In my view, basis of this contention can be traced back to Islamic legal history and literature with some effort. After the post-recognition phase of Madhabs (the schools of Islamic Law), Muslims jurists increasingly found it hard to espouse the concept of Ijtihad “proper” through the medium of ifta’a, thereby limiting the response of an independent jurist to the ambit of his own juridical school. At times, some of these jurists resorted to quasi-artificial casuistic methods in order to achieve equity between presumed universality of complete legal paradigm, i.e. Sharia’h, and its practical manifestation when it comes to application of law to facilitate the functions of a society. Most of these casuistic developments – for instance Istihsan (Juristic Preference), Istishab (Presumption of Continuity), Urf (Custom) – in medieval times were arguably instigated by the desire to achieve a rational character of the law, thereby circumventing an almost subjective and probably mistakenly understood and emphasized universality of norms. And if all these developments and the enormous literary genre evolved from them achieved a kind of “practical wisdom” in line with social reality of times, it seemed rationally inconsistent to a modern critical mind.

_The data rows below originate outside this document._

Lemma ly_reads_magic : reads (blob_of addr ly) fdt_magic FDT_MAGIC.
Proof. by apply (ly_reads 0). Qed.
Lemma ly_reads_totalsize : reads (blob_of addr ly) fdt_totalsize (ly_total ly).
Proof. assert (H := ly_range). apply (ly_reads 1); [done|lia|done]. Qed.
Lemma ly_reads_off_struct : reads (blob_of addr ly) fdt_off_dt_struct (ly_ds ly).
Proof. assert (H := ly_range). apply (ly_reads 2); [done|lia|done]. Qed.
Lemma ly_reads_off_strings : reads (blob_of addr ly) fdt_off_dt_strings (ly_dn ly).
Proof. assert (H := ly_range). apply (ly_reads 3); [done|lia|done]. Qed.
Lemma ly_reads_off_rsv : reads (blob_of addr ly) fdt_off_mem_rsvmap 40.
Proof. by apply (ly_reads 4). Qed.
Lemma ly_reads_version : reads (blob_of addr ly) fdt_version 17.
Proof. by apply (ly_reads 5). Qed.
Lemma ly_reads_last : reads (blob_of addr ly) fdt_last_comp_version 16.
Proof. by apply (ly_reads 6). Qed.
Lemma ly_reads_size_strings : reads (blob_of addr ly) fdt_size_dt_strings (Z.of_nat (length (ly_strings ly))).
Proof. assert (H := ly_range). apply (ly_reads 8); [done|lia|done]. Qed.
Lemma ly_reads_size_struct : reads (blob_of addr ly) fdt_size_dt_struct (Z.of_nat (length (ly_struct ly))).
Proof. assert (H := ly_range). apply (ly_reads 9); [done|lia|done]. Qed.

Lemma ly_reads_data_size : reads (blob_of addr ly) fdt_data_size_ (ly_data ly).
Proof.
  assert (H := ly_range). unfold fdt_data_size_. eapply reads_bind; [apply ly_reads_off_strings|].
  eapply reads_bind; [apply ly_reads_size_strings|]. rewrite u32_small by lia. unfold ly_data. apply reads_ret.
Qed.

(** The probes accept it. *)
Lemma ly_reads_probe : reads (blob_of addr ly) fdt_ro_probe_ (ly_total ly).
Proof.
  assert (H := ly_range). unfold fdt_ro_probe_.
  eapply reads_bind; [apply ly_reads_totalsize|]. eapply reads_bind; [reflexivity|]. cbv zeta.
  cbn [blob_of dt_addr]. rewrite (lo_aligned _ _ O). cbn [truthy Z.eqb negb].
  eapply reads_bind; [apply ly_reads_magic|]. rewrite Z.eqb_refl.
  eapply reads_bind; [apply ly_reads_version|]. change (17 <? FDT_FIRST_SUPPORTED_VERSION) with false. cbv iota.
  eapply reads_bind; [apply ly_reads_last|]. change (FDT_LAST_SUPPORTED_VERSION <? 16) with false. cbv iota.
  rewrite (proj2 (Z.ltb_lt (ly_total ly) INT_MAX)) by (unfold INT_MAX; lia). apply reads_ret.
Qed.
Lemma delprop_run pre nm attrs post name :
  tokens = pre ++ BeginNode nm :: attrs ++ post -> forallb is_attr attrs = true -> ends_attrs post ->
  nonzero name -> Z.of_nat (length name) <= ly_total ly ->
  match delete_attr (ly_strings ly) name attrs with
  | Some attrs' =>
      exists slack', fdt_delprop fuel (size_of pre) (Cst name 0) (blob_of addr ly) =
        (Ret 0, blob_of addr (edited (pre ++ BeginNode nm :: attrs' ++ post) (ly_strings ly) slack' ly)) /\
        Z.of_nat (length slack') = Z.of_nat (length (ly_slack ly)) + size_of attrs - size_of attrs'
  | None => fdt_delprop fuel (size_of pre) (Cst name 0) (blob_of addr ly) = (Ret (- FDT_ERR_NOTFOUND), blob_of addr ly)
  end.
Proof.
  intros Et Ha Hp Hn Hl. assert (H := ed_range E).
  unfold delete_attr. assert (F := split_find (ly_strings ly) name attrs (pre ++ [BeginNode nm]) post Ha Hp).
  assert (G := reads_get_property E fuel Hfuel pre nm (attrs ++ post) name Et Hn Hl).
  unfold fdt_delprop. rewrite (rw_probed_run (ed_ok _ _ _ E)), (reads_bind_eq _ _ _ _ G). clear G.
  destruct (find_prop _ _ _ _) as [e|[o v]].
  - destruct F as [-> ->]. done.
  - destruct F as (a1 & off & a2 & -> & -> & ->). cbn [fmap option_fmap option_map fst snd].
    destruct (cut_run ((pre ++ [BeginNode nm]) ++ a1) [Prop_ off v] (a2 ++ post)) as (slack' & L & R); [rewrite Et, <- !app_assoc; done|].
    assert (Lp : size_of [Prop_ off v] = 12 + Z.of_nat (length (padded4 v))).
    { rewrite size_of_cons. cbn [encode]. rewrite !length_app, !be32_length. change (size_of []) with 0. lia. }
    assert (Hs : size_of tokens = size_of ((pre ++ [BeginNode nm]) ++ a1) + size_of [Prop_ off v] + size_of (a2 ++ post)).
    { rewrite Et, <- !size_of_app. f_equal. rewrite <- !app_assoc. done. }
    assert (H1 := size_of_nonneg ((pre ++ [BeginNode nm]) ++ a1)). assert (H2 := size_of_nonneg (a2 ++ post)).
    destruct (padded4_length v) as (k & Ek & Hk).
    exists slack'. rewrite tagalign_padded by lia. unfold sizeof_fdt_property. rewrite s32_small, <- Lp, R by lia.
    split; [by rewrite <- !app_assoc|]. rewrite !size_of_app, (size_of_cons (Prop_ off v) a2). rewrite size_of_cons in L. change (size_of []) with 0 in L. lia.
Qed.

But there is more to this discourse than casuistry acquiring a contemptuous nuance in Islamic law.

The Austrian-American jurist Hans Kelsen argued in his theories of legal positivism that all newly discovered norms must conform to the Grundnorm, a kind of hypothetical higher logical condition. The argument has been contextualized islamically in recent times, whereby many modern scholars** of Islamic law have argued that the Islamic moral expression “obedience to Allah” is an expression of the transcendental myth that fulfills the function of grundnorm in Islamic legal discourse.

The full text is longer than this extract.